Required action: Copy out, from the data below, each line in which the word "eapply" occurs.

Material for this exercise:

*** Begin section ***

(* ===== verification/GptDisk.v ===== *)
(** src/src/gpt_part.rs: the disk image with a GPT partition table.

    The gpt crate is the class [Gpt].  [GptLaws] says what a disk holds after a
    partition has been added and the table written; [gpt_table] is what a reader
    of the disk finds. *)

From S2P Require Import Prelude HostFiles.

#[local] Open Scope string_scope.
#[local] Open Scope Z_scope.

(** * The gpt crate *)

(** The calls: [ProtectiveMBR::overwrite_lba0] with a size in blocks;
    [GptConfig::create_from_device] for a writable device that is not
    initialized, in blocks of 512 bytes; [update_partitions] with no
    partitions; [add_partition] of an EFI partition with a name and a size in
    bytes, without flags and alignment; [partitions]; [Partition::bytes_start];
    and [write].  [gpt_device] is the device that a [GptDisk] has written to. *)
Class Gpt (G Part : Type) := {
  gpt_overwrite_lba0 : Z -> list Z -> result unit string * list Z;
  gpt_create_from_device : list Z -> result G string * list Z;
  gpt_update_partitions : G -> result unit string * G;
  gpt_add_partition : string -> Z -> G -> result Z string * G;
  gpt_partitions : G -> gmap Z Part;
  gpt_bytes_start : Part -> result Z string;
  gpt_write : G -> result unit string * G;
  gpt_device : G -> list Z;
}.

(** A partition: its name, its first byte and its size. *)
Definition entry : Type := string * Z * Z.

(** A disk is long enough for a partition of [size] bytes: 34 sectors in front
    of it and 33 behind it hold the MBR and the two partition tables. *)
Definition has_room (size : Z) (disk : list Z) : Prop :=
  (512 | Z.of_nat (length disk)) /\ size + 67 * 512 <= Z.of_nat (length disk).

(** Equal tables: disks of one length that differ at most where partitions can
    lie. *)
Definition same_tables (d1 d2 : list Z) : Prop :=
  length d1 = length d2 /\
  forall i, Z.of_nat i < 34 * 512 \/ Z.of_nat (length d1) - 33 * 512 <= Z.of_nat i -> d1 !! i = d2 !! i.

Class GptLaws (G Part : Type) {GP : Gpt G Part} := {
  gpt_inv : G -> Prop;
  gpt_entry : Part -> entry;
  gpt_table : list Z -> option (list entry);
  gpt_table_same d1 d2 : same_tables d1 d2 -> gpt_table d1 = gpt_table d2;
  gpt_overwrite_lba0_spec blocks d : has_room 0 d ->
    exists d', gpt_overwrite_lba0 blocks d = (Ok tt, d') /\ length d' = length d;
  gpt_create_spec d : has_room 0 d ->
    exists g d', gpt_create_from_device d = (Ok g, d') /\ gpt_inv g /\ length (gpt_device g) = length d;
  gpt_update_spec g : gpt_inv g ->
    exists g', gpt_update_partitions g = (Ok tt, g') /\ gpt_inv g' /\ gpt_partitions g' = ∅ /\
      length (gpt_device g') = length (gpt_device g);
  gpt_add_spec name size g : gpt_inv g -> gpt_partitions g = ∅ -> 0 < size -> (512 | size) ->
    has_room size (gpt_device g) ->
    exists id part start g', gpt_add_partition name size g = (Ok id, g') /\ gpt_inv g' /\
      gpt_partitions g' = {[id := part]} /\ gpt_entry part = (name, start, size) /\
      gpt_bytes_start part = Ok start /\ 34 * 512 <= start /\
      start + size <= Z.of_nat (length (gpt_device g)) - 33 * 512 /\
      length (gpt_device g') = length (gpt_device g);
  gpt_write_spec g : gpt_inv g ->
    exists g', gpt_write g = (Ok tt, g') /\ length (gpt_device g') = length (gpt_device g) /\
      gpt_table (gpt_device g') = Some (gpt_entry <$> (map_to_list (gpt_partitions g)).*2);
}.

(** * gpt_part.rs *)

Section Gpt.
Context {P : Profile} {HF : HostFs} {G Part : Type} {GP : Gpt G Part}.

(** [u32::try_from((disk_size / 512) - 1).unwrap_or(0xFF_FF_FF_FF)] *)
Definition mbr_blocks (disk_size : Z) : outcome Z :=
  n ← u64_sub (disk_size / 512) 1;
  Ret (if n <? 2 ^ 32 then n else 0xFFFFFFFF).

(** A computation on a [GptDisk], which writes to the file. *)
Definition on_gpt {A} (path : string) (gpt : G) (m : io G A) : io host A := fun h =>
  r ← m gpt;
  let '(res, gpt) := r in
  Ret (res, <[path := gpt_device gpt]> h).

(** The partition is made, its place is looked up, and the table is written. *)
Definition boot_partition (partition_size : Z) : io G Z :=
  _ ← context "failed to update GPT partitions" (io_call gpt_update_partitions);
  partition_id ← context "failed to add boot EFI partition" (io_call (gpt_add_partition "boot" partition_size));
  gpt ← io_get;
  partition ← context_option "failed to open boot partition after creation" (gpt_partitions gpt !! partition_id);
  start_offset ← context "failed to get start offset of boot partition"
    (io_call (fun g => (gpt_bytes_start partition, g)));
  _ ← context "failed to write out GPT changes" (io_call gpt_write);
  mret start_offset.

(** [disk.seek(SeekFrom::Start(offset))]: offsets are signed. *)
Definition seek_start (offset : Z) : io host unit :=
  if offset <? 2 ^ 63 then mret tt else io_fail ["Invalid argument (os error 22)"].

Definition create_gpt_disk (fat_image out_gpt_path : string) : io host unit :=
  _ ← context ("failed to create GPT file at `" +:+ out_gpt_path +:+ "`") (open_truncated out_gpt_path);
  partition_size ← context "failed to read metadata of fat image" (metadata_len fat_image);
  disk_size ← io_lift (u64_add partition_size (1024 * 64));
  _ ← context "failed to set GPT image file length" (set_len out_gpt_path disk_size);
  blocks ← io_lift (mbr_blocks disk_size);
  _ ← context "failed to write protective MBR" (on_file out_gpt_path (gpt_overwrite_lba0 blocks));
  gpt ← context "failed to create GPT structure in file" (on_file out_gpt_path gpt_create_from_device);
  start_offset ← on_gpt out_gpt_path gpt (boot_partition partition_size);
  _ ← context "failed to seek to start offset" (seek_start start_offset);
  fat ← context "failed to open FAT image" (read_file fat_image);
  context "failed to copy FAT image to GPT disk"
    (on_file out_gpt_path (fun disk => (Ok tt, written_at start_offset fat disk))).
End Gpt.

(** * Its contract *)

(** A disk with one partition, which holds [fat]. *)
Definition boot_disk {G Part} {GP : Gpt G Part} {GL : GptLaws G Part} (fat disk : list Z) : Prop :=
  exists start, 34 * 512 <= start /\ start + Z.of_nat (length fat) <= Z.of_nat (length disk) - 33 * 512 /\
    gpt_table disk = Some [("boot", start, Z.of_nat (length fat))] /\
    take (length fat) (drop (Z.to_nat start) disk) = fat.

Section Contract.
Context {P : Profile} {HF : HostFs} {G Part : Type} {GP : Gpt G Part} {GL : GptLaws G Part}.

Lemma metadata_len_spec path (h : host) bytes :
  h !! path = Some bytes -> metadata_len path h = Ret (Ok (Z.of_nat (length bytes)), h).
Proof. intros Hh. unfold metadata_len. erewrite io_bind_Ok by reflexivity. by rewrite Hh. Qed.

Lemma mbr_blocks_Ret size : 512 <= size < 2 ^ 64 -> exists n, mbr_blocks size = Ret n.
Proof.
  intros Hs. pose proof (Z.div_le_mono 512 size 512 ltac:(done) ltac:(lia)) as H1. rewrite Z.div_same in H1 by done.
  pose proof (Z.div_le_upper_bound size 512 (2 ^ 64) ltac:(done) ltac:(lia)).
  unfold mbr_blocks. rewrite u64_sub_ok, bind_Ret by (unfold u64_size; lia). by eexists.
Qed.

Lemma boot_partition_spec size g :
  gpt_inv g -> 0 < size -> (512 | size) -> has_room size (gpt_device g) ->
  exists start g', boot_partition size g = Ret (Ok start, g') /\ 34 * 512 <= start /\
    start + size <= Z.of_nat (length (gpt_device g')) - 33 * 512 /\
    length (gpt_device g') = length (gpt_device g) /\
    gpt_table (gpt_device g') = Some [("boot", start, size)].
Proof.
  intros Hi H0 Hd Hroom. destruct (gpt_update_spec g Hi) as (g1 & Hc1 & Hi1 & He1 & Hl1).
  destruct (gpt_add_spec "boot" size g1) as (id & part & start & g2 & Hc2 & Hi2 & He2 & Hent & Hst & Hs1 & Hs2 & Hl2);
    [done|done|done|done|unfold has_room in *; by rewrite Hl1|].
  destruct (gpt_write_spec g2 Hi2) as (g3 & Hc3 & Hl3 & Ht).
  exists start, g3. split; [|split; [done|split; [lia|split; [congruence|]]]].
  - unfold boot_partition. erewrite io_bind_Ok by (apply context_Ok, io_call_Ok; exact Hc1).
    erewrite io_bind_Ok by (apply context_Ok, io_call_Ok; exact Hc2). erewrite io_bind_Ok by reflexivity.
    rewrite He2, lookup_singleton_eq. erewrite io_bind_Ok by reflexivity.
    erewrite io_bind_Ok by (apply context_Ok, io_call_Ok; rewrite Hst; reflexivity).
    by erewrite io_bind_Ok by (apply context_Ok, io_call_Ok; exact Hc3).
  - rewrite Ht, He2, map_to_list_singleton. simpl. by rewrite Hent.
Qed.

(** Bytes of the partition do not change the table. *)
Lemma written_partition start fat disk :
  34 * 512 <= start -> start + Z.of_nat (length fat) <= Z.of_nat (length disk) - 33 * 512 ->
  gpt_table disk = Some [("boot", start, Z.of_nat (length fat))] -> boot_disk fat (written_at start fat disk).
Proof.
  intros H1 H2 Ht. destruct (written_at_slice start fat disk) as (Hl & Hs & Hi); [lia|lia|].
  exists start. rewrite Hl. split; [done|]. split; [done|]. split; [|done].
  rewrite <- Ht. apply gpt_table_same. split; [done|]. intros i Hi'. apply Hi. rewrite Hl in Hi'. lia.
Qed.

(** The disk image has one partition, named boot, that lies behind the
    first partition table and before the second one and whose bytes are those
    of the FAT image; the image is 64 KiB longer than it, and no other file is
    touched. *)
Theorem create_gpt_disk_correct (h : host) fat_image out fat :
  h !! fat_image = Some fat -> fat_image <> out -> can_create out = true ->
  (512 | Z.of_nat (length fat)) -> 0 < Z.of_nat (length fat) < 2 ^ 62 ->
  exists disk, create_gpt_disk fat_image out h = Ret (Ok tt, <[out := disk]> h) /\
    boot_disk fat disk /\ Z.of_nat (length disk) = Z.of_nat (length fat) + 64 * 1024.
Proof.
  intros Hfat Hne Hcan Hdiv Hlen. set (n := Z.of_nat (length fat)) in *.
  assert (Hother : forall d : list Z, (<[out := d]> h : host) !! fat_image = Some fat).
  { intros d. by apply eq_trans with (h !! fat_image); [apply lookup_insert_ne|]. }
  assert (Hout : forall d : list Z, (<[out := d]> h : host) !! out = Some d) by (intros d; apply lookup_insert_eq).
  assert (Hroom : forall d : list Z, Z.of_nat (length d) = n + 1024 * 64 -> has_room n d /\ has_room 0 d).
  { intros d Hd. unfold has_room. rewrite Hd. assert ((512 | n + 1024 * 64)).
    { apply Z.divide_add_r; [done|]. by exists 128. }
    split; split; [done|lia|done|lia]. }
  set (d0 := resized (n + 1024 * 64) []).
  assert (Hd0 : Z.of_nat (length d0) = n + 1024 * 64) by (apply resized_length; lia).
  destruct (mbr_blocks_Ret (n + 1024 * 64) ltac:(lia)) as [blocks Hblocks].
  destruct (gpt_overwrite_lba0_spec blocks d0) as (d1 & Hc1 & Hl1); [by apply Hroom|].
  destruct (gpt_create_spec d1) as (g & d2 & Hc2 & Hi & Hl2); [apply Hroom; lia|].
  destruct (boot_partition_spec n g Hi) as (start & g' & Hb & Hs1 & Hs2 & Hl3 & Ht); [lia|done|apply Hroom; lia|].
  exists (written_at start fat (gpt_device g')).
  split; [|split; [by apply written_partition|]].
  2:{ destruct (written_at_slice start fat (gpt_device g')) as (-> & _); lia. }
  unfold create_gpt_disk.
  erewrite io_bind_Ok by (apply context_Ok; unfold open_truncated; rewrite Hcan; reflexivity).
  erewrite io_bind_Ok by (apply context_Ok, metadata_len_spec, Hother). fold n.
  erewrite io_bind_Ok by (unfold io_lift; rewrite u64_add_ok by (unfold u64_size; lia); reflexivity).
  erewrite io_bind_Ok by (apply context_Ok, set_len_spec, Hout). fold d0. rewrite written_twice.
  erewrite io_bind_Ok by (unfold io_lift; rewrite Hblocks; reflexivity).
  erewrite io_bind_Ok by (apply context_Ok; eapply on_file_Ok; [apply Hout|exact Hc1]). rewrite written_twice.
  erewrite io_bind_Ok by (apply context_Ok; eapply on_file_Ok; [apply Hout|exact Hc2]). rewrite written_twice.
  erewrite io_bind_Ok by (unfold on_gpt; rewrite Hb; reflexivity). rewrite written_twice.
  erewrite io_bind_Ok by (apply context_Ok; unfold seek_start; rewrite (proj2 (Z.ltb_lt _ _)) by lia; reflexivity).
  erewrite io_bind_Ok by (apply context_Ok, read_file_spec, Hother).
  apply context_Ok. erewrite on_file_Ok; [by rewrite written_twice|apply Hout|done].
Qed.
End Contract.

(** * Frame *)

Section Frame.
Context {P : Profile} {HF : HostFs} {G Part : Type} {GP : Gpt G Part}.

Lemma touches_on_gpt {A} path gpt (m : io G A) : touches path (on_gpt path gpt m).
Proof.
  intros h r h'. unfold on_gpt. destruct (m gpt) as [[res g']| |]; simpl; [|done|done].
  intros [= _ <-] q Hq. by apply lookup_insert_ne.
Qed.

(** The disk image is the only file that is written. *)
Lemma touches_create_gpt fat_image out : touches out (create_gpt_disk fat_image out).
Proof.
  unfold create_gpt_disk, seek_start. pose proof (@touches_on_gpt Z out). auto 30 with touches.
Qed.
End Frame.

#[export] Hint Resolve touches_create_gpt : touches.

*** End section ***

Written reply:
  erewrite io_bind_Ok by (apply context_Ok; eapply on_file_Ok; [apply Hout|exact Hc1]). rewrite written_twice.
  erewrite io_bind_Ok by (apply context_Ok; eapply on_file_Ok; [apply Hout|exact Hc2]). rewrite written_twice.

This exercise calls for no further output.